Ao mesmo tempo, entretanto, os governadores sabem que terão de ter pulso firme na relação com Bolsonaro. Nos últimos dias, o mandatário voltou a fazer pouco caso da pandemia e reclamou da pressão que tem sofrido para adquirir vacinas, além de criticar os governantes que impuseram políticas de isolamento social para tentar conter a COVID-19. Por mais que queiram evitar o combate, os políticos não vão se calar.
"O Bolsonaro é um ditador. Por isso, não gosta de nenhum tipo de contraste. Dentro do governo, quando alguém se opõe a ele, ele demite.
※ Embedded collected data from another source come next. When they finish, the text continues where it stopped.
(* ===== verification/GoProgress.v ===== *)
(** * What the controller gets done (controller/cluster.go)

    A master that does not answer is replaced once enough probes have failed,
    and not before; a migration is brought to its end by the round after its
    source reports it. *)

From S2P Require Import Prelude JsString JsNumber JsValue Effects Api Slots GoShard GoCluster GoJson.
From S2P Require Import GoEngine GoStore GoController GoTopology.

(** What is stored after an update of the stored cluster. *)
Lemma UpdateCluster_stored {E} `{EngineLaws E} (e : E) ns c c' :
  GetCluster e ns (Name c) = inr c -> Name c' = Name c -> Version c' = Version c ->
  cluster_storable c' -> Version c < 2 ^ 63 - 1 ->
  exists e' evs, UpdateCluster e ns c' = inr (e', bump c', evs) /\ GetCluster e' ns (Name c) = inr (bump c') /\
    bump c' = MkCluster (Name c) (Version c + 1) (Shards c') /\ cluster_storable (bump c').
Proof.
  intros Hg Hn Hv Hs Hb. unfold UpdateCluster. rewrite Hn, Hg. cbn [mbind go_bind].
  rewrite Hv, Z.ltb_irrefl. destruct (bump_storable c' Hs ltac:(lia)) as [Eb Hb'].
  do 2 eexists. split; [done|]. pose proof (GetCluster_set ns e (bump c') Hb') as Hset.
  change (Name (bump c')) with (Name c') in Hset. rewrite Hn in Hset. split; [done|].
  split; [by rewrite Eb, Hn, Hv|done].
Qed.

(** ** Failover *)

Section Failover.
Context {E : Type} `{EngineLaws E} (w : Replies) (ns name : string) (maxFailureCount : Z).

(** [j] failed probes in a row. *)
Fixpoint failing (i : nat) (n : GoNode) (j : nat) (k : checker) : @checker E :=
  match j with
  | O => k
  | S j' => increaseFailureCount w ns name maxFailureCount (Z.of_nat i) n (failing i n j' k)
  end.

(** Below the limit only the count goes up. *)
Lemma failing_below i n k j :
  0 < maxFailureCount -> failureCounts k !! ID n = None -> Z.of_nat j < maxFailureCount ->
  ck_store (failing i n j k) = ck_store k /\ default 0 (failureCounts (failing i n j k) !! ID n) = Z.of_nat j.
Proof.
  intros Hmax Hk. induction j as [|j IH]; intros Hj; [by simpl; rewrite Hk|].
  destruct IH as [Hs Hc]; [lia|]. cbn [failing]. set (k' := failing i n j k) in *.
  clearbody k'. unfold increaseFailureCount. cbv zeta. rewrite Hc. rewrite (Z.mod_small (Z.of_nat j + 1)) by lia.
  destruct (Z.eqb_spec (Z.of_nat j + 1) 0); [lia|].
  destruct (negb (IsMaster n)); cbn [with_counts ck_store failureCounts]; rewrite lookup_insert_eq; simpl; split; (done || lia).
Qed.

(** C11. A dead master is replaced.  From the first failed probe of a master [n] of
    shard [i] on, the store is left alone while fewer than maxFailureCount probes
    in a row have failed; at that probe, if some replica qualifies, the stored
    cluster gets a new version in which another node of the shard is its only
    master and the nodes are the same. *)
Theorem failover_happens i n k cluster s old :
  0 < maxFailureCount -> failureCounts k !! ID n = None ->
  GetCluster (ck_store k) ns name = inr cluster -> Name cluster = name -> cluster_storable cluster ->
  Version cluster < 2 ^ 63 - 1 ->
  Shards cluster !! i = Some s -> sole_master (Nodes s) old -> Nodes s !! old = Some n ->
  (1 < length (Nodes s))%nat -> (exists j x q, eligible w old (Nodes s) j x q) ->
  (forall j, Z.of_nat j < maxFailureCount -> ck_store (failing i n j k) = ck_store k) /\
  exists cluster' s' new,
  GetCluster (ck_store (failing i n (Z.to_nat maxFailureCount) k)) ns name = inr cluster' /\
  Version cluster' = Version cluster + 1 /\ Shards cluster' !! i = Some s' /\
  sole_master (Nodes s') new /\ new <> old /\ map identity (Nodes s') = map identity (Nodes s).
Proof.
  intros Hmax Hk Hg Hn Hst Hv Hi Hm Hold Hlen Hel.
  split; [intros j Hj; by apply failing_below|].
  destruct (Z.to_nat maxFailureCount) as [|p] eqn:Ep; [lia|].
  destruct (failing_below i n k p Hmax Hk ltac:(lia)) as [Hs Hc].
  cbn [failing]. set (k' := failing i n p k) in *. clearbody k'.
  unfold increaseFailureCount. cbv zeta. rewrite Hc.
  replace (Z.of_nat p + 1) with maxFailureCount by lia. rewrite Z.mod_same by lia.
  assert (IsMaster n = true) as -> by (by apply (proj2 Hm old n Hold)). cbn [negb].
  unfold try_failover. cbn [with_counts ck_store]. rewrite Hs, Hg.
  unfold PromoteNewMaster, onShard, GetShard. pose proof (lookup_lt_Some _ _ _ Hi).
  destruct (Z.ltb_spec (Z.of_nat i) 0), (Z.leb_spec (Z.of_nat (length (Shards cluster))) (Z.of_nat i)); try lia.
  cbn [orb]. rewrite Nat2Z.id, Hi. pose proof (promoteNewMaster_exact w (ID n) "" s old n Hm Hold) as Hp.
  destruct (promoteNewMaster w (ID n) "" s) as [err|[s' id]].
  - exfalso. destruct Hp as [[_ Hp]|[[_ [_ Hp]]|[_ Hp]]]; [lia|done|]. destruct Hel as (j & x & q & Hel). by apply (Hp j x q).
  - destruct Hp as (_ & new & x & q & (Hx & Hne & _) & _ & _ & Hm' & Hid & Es').
    assert (Hs' : cluster_storable (setShards (<[i := s']> (Shards cluster)) cluster)).
    { apply storable_shards; [done|]. apply Forall_insert; [apply Hst|]. rewrite Es'.
      pose proof (Forall_lookup_1 _ _ _ _ (proj2 Hst) Hi) as Hss. apply storable_setNodes; [done|].
      eapply node_storable_identity; [exact Hid|apply Hss]. }
    assert (Hg' : GetCluster (ck_store k) ns (Name cluster) = inr cluster) by (by rewrite Hn).
    destruct (UpdateCluster_stored (ck_store k) ns cluster (setShards (<[i := s']> (Shards cluster)) cluster)
      Hg' eq_refl eq_refl Hs' Hv) as (e' & evs & Hu & Hr & Eb & _).
    cbn [resetFailureCount with_counts ck_store]. rewrite Hs, Hu. cbn [with_store ck_store]. rewrite Z.eqb_refl. cbn [with_store ck_store]. rewrite <- Hn, Hr.
    exists (bump (setShards (<[i := s']> (Shards cluster)) cluster)), s', new. rewrite Eb. cbn [Version Shards setShards].
    rewrite list_lookup_insert_eq by (by eapply lookup_lt_Some). done.
Qed.
End Failover.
Foi assim com o presidente da Petrobras. O sonho dele é governar ao lado dos filhos. Os governadores são um obstáculo ao seu sonho ditatorial. Ele nos vê como um limite ao poder e tenta nos desmoralizar. Essa é a razão da agressão, para se livrar desse limite", ponderou o governador do Maranhão, Flávio Dino (PCdoB).
Na semana passada, Dino e o governador da Bahia, Rui Costa (PT), ingressaram com uma ação no Supremo Tribunal Federal (STF) acusando o mandatário de propagar fake news para jogar a população contra os estados. A demanda foi provocada por conta de publicações nas redes sociais feitas por Bolsonaro em que ele detalha os valores que teriam sido repassados pela União às 27 unidades da Federação no ano passado.
Os governadores alegam que os números apresentados foram superdimensionados e pediram a remoção das publicações feitas por Bolsonaro, bem como a divulgação com clareza e precisão da composição das receitas mencionadas. “A tentativa da Presidência da República de se isentar de qualquer responsabilidade no combate à pandemia do novo coronavírus e de transferir todos os ônus e insucessos na busca de solução dos problemas para as administrações estaduais e municipais prejudica a imagem de seus respectivos gestores perante a população e compromete a adesão social às políticas públicas de âmbito local e regional”, diz o pedido. O STF ainda não decidiu sobre o caso e deu até terça-feira para a Advocacia-Geral da União (AGU) se manifestar.